WORK TO BE COMPLETED:
Please copy every line from the following entries in which the word "unfold" appears.

++++ INFORMATION PROVIDED

Lemma uses_try_except {A : Type} (m : M A) (h : exn -> M A) :
  uses P m -> (forall e, uses P (h e)) -> uses P (try_except m h).
Proof.
  intros Hm Hh w. destruct (Hm w) as [n1 [L1 [F1 D1]]].
  unfold try_except. destruct (m w) as [[e | a] w1]; simpl in *.
  - destruct (Hh e w1) as [n2 [L2 [F2 D2]]].
    exists (n1 ++ n2). rewrite L2, L1, D2, D1, app_assoc, replay_app.
    split; [reflexivity |]. split; [| reflexivity].
    apply Forall_app. auto.
  - exists n1. auto.
Qed.

Lemma uses_ignore {A : Type} (m : M A) : uses P m -> uses P (ignore m).
Proof. intro H. unfold ignore. apply uses_bind; [exact H |]. intro. apply uses_ret. Qed.

Lemma uses_when (b : bool) (m : M unit) :
  (b = true -> uses P m) -> uses P (when b m).
Proof. destruct b; simpl; intro H; [apply H; reflexivity | apply uses_ret]. Qed.

Lemma uses_for_each {A : Type} (f : A -> M unit) (l : list A) :
  (forall x, uses P (f x)) -> uses P (for_each f l).
Proof.
  intro H. induction l as [| x l IH]; simpl.
  - apply uses_ret.
  - apply uses_bind; [apply H | intro; exact IH].
Qed.

Lemma uses_map_m {A B : Type} (f : A -> M B) (l : list A) :
  (forall x, uses P (f x)) -> uses P (map_m f l).
Proof.
  intro H. induction l as [| x l IH]; simpl.
  - apply uses_ret.
  - apply uses_bind; [apply H | intro].
    apply uses_bind; [exact IH | intro; apply uses_ret].
Qed.

Lemma uses_one {A : Type} (o : op) (m : M A) :
  P o ->
  (forall w, log (snd (m w)) = log w ++ [o]
             /\ db (snd (m w)) = apply_op o (db w)) ->
  uses P m.
Proof.
  intros Ho H w. destruct (H w) as [L D]. exists [o].
  split; [exact L |]. split; [auto | exact D].
Qed.

Lemma uses_upsert_many entries t schema ts :
  P (DbUpsert t entries schema ts) ->
  uses P (upsert_many_with_timestamp_protection entries t schema ts).
Proof.
  intro Ho. apply uses_one with (o := DbUpsert t entries schema ts);
    [exact Ho |].
  intro w. unfold upsert_many_with_timestamp_protection, bind, issue,
    read_table, write_table, apply_op. simpl.
  destruct (upsert_many entries schema ts (db w t)) as [[rows' written] |];
    simpl; auto.
Qed.

Lemma uses_find_missing_entries t ids :
  P (DbFindMissing t ids) -> uses P (find_missing_entries t ids).
Proof.
  intro Ho. apply uses_one with (o := DbFindMissing t ids); [exact Ho |].
  intro w. simpl. auto.
Qed.

Lemma uses_delete t id : P (DbDelete t id) -> uses P (delete t id).
Proof.
  intro Ho. apply uses_one with (o := DbDelete t id); [exact Ho |].
  intro w. simpl. auto.
Qed.

Lemma uses_query_select_customers :
  P DbSelectCustomers -> uses P query_select_customers.
Proof.
  intro Ho. apply uses_one with (o := DbSelectCustomers); [exact Ho |].
  intro w. simpl. auto.
Qed.

Lemma uses_query_select_live_items s :
  P (DbSelectLiveItems s) -> uses P (query_select_live_items s).
Proof.
  intro Ho. apply uses_one with (o := DbSelectLiveItems s); [exact Ho |].
  intro w. simpl. auto.
Qed.

Lemma uses_query_mark_items_deleted ids :
  P (DbMarkItemsDeleted ids) -> uses P (query_mark_items_deleted ids).
Proof.
  intro Ho. apply uses_one with (o := DbMarkItemsDeleted ids); [exact Ho |].
  intro w. simpl. auto.
Qed.

Lemma uses_query_delete_entitlements_except c ids :
  P (DbDeleteEntitlementsExcept c ids) ->
  uses P (query_delete_entitlements_except c ids).
Proof.
  intro Ho. apply uses_one with (o := DbDeleteEntitlementsExcept c ids);
    [exact Ho |].
  intro w. simpl. auto.
Qed.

++++++++

ANSWER BOX:
  unfold try_except. destruct (m w) as [[e | a] w1]; simpl in *.
Proof. intro H. unfold ignore. apply uses_bind; [exact H |]. intro. apply uses_ret. Qed.
  intro w. unfold upsert_many_with_timestamp_protection, bind, issue,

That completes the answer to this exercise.